* Exercise description: How do the records below read from their first line through the line containing "stack st !! p = Some pf →"? Write those lines out exactly.
***** Source data *****
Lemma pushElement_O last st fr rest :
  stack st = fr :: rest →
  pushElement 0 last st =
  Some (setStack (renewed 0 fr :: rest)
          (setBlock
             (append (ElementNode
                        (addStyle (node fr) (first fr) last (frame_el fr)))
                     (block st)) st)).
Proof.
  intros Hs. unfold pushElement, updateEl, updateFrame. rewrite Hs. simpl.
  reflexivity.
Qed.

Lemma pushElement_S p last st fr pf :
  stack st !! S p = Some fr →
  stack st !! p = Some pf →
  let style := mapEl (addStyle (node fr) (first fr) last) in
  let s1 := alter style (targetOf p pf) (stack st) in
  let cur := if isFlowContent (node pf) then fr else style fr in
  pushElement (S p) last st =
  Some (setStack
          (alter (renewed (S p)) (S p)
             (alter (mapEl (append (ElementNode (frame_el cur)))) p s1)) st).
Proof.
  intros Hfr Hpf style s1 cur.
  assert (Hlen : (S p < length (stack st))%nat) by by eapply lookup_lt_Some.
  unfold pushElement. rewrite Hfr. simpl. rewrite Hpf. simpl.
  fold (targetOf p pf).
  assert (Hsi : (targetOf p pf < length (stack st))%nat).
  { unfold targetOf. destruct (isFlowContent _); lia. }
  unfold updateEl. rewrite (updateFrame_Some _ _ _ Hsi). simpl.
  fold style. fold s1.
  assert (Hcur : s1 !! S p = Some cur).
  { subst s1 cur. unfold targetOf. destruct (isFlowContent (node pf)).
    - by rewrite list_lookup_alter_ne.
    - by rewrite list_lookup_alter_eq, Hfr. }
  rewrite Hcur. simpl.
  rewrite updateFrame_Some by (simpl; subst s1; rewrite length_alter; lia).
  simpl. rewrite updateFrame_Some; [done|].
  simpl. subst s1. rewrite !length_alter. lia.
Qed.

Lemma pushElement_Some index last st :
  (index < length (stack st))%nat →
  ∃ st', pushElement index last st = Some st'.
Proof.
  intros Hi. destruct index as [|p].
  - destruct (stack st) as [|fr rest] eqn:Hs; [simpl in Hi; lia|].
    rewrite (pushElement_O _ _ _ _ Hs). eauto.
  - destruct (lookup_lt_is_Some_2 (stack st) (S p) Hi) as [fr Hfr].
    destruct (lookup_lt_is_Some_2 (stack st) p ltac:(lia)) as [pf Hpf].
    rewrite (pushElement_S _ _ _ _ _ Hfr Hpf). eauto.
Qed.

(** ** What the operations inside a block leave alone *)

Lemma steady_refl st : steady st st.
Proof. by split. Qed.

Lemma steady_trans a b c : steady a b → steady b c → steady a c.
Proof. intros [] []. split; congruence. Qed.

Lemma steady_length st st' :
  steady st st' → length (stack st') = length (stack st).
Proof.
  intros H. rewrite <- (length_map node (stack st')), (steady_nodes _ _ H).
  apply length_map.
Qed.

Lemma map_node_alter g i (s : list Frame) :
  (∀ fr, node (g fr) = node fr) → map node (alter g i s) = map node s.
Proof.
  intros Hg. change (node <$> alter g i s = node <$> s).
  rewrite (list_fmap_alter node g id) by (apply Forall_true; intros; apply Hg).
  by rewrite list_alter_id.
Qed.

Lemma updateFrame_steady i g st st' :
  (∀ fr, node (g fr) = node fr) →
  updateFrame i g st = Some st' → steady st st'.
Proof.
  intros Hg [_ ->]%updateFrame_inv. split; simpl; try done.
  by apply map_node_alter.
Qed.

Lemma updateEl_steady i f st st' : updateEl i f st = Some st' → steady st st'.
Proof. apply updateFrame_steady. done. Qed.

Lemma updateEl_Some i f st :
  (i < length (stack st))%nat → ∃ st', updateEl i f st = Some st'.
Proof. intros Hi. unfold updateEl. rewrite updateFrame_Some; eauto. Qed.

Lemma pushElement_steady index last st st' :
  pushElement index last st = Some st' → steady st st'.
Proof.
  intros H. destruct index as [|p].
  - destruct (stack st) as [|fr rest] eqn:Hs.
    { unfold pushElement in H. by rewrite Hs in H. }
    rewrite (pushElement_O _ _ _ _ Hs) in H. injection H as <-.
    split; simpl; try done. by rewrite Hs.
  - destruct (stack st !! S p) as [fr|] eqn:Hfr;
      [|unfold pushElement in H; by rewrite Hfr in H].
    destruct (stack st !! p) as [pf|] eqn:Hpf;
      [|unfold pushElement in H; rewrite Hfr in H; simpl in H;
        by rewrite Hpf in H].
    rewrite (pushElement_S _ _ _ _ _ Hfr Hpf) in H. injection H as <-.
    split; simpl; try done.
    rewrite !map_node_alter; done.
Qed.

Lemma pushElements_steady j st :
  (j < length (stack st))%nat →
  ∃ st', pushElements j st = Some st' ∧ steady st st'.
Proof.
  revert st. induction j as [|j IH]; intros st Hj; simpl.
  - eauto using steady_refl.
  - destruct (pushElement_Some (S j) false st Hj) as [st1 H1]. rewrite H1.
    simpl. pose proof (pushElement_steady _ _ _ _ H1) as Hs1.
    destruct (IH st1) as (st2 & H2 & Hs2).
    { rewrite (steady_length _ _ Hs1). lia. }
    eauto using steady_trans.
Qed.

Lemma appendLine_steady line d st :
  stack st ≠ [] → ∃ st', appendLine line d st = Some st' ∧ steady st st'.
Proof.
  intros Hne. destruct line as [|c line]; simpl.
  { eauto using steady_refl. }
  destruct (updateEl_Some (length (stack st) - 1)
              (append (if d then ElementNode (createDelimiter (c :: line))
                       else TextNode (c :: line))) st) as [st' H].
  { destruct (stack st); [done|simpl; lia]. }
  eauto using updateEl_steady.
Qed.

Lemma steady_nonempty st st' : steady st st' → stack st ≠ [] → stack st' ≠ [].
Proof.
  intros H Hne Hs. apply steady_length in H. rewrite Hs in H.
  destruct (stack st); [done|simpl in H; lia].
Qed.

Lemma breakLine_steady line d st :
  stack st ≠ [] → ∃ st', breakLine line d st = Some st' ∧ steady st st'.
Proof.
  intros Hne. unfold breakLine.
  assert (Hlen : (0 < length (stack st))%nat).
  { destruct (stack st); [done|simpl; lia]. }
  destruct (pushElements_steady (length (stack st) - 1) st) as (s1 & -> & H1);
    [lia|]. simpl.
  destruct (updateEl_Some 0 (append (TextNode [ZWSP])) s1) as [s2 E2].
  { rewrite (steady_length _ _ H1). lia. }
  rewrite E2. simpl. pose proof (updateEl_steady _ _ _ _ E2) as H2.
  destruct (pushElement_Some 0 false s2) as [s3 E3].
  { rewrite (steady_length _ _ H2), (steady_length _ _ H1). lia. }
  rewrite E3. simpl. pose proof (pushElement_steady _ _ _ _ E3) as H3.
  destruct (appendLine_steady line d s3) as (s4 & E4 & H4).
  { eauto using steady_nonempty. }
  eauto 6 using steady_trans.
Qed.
*****
* Solution to this exercise:
Lemma pushElement_O last st fr rest :
  stack st = fr :: rest →
  pushElement 0 last st =
  Some (setStack (renewed 0 fr :: rest)
          (setBlock
             (append (ElementNode
                        (addStyle (node fr) (first fr) last (frame_el fr)))
                     (block st)) st)).
Proof.
  intros Hs. unfold pushElement, updateEl, updateFrame. rewrite Hs. simpl.
  reflexivity.
Qed.

Lemma pushElement_S p last st fr pf :
  stack st !! S p = Some fr →
  stack st !! p = Some pf →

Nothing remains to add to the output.